(* ===== verification/ServerRun.v ===== *)
(** * ServerRun: the running tunnel server, [gaterust-tunnel/src/server/mod.rs]

    [run_server_with_runtime], [accept_connections] and the tasks it spawns, on
    top of [Listeners] (one reload), [ServerSession] (one client), [Resource]
    (admission) and [TunnelRuntime] (their shared state).  A client task, a
    reload and the control plane interleave at the points where the code
    awaits: a reload is split at the locks it takes one after the other, and an
    authentication between the reading of the group keys and the registration. *)

From S2P Require Import Prelude RustStr Net Paths TunnelConfig ConfigFiles Protocol Resource TunnelRuntime Listeners ServerSession.

(** ** Start and end of the main loop *)

Section server.
Context (sha256 : str → str) (toml_string : ServerConfig → result str str).
Context (bind : N → ServerTunnelConfig → option TunnelError) (io : ErrorKind → str).

Definition QuicEndpoint_bind (server_credentials : ServerQuicConfig → Result str) (endpoint_bind : SocketAddr → Result unit)
  (config : ServerQuicConfig) : Result QuicEndpoint :=
  credentials ← server_credentials config;
  _ ← endpoint_bind (quic_bind config);
  Ok {| qe_config := config; qe_credentials := credentials |}.
(* ===== verification/ProxyCommands.v ===== *)
(** * ProxyCommands: the handle of the proxy, [ProxyRuntime] in [gaterust-proxy/src/runtime.rs]

    The control plane and the reload of the proxy call the certificate manager
    through a bounded channel; each call carries a one-shot channel for its
    answer.  A world holds the channel, the calls and the manager; the callers,
    the manager and the tasks that test DNS credentials interleave. *)

From S2P Require Import Prelude RustStr Net ProxyConfig CertResolver Cache CertManager Dns ManagerProps.

Definition COMMAND_CAPACITY : nat := 64.

(** [response]: the one-shot channel of the call. *)
Inductive Command :=
  | Apply (config : ProxyConfig) (response : N)
  | Issue (certificate_id : str) (response : N)
  | Continue (certificate_id : str) (response : N)
  | TestDns (account : DnsAccountConfig) (response : N).

Definition response_of (c : Command) : N :=
  match c with Apply _ n | Issue _ n | Continue _ n | TestDns _ n => n end.

(** A caller: in [send], waiting for the answer, returned, or dropped. *)
Inductive call := Sending (c : Command) | Awaiting | Returned (r : PResult unit) | Gone.

(** The receiver of the channel: in the mutex of [RuntimeInner], in the loop of
    [run], in its last lines, or dropped. *)
Inductive receiver := Held | Running | Stopping | Closed.
#[export] Instance receiver_eq_dec : EqDecision receiver.
Proof. solve_decision. Defined.

(** [run_manager] takes the receiver. *)
Definition take_receiver (r : receiver) : PResult receiver :=
  match r with Held => Ok Running | _ => Err (PRuntime "代理运行时只能启动一次") end.

Definition not_started : PResult unit := Err (PRuntime "代理运行时未启动").
Definition runtime_closed : PResult unit := Err (PRuntime "代理运行时已停止").

(** How the task of a DNS test ends: the answers of the providers, the
    timeout, or a panic. *)
Inductive dns_end :=
  | Validated (valid : result str bool) (domains : PResult (list str))
  | TimedOut
  | Panicked.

::::::::::

→ What you need to do
Repeat exactly the lines from the first line of the records above through the line containing "Definition COMMAND_CAPACITY : nat := 64.", both included, and nothing else.

→ Solution to this task
(* ===== verification/ServerRun.v ===== *)
(** * ServerRun: the running tunnel server, [gaterust-tunnel/src/server/mod.rs]

    [run_server_with_runtime], [accept_connections] and the tasks it spawns, on
    top of [Listeners] (one reload), [ServerSession] (one client), [Resource]
    (admission) and [TunnelRuntime] (their shared state).  A client task, a
    reload and the control plane interleave at the points where the code
    awaits: a reload is split at the locks it takes one after the other, and an
    authentication between the reading of the group keys and the registration. *)

From S2P Require Import Prelude RustStr Net Paths TunnelConfig ConfigFiles Protocol Resource TunnelRuntime Listeners ServerSession.

(** ** Start and end of the main loop *)

Section server.
Context (sha256 : str → str) (toml_string : ServerConfig → result str str).
Context (bind : N → ServerTunnelConfig → option TunnelError) (io : ErrorKind → str).

Definition QuicEndpoint_bind (server_credentials : ServerQuicConfig → Result str) (endpoint_bind : SocketAddr → Result unit)
  (config : ServerQuicConfig) : Result QuicEndpoint :=
  credentials ← server_credentials config;
  _ ← endpoint_bind (quic_bind config);
  Ok {| qe_config := config; qe_credentials := credentials |}.
(* ===== verification/ProxyCommands.v ===== *)
(** * ProxyCommands: the handle of the proxy, [ProxyRuntime] in [gaterust-proxy/src/runtime.rs]

    The control plane and the reload of the proxy call the certificate manager
    through a bounded channel; each call carries a one-shot channel for its
    answer.  A world holds the channel, the calls and the manager; the callers,
    the manager and the tasks that test DNS credentials interleave. *)

From S2P Require Import Prelude RustStr Net ProxyConfig CertResolver Cache CertManager Dns ManagerProps.

Definition COMMAND_CAPACITY : nat := 64.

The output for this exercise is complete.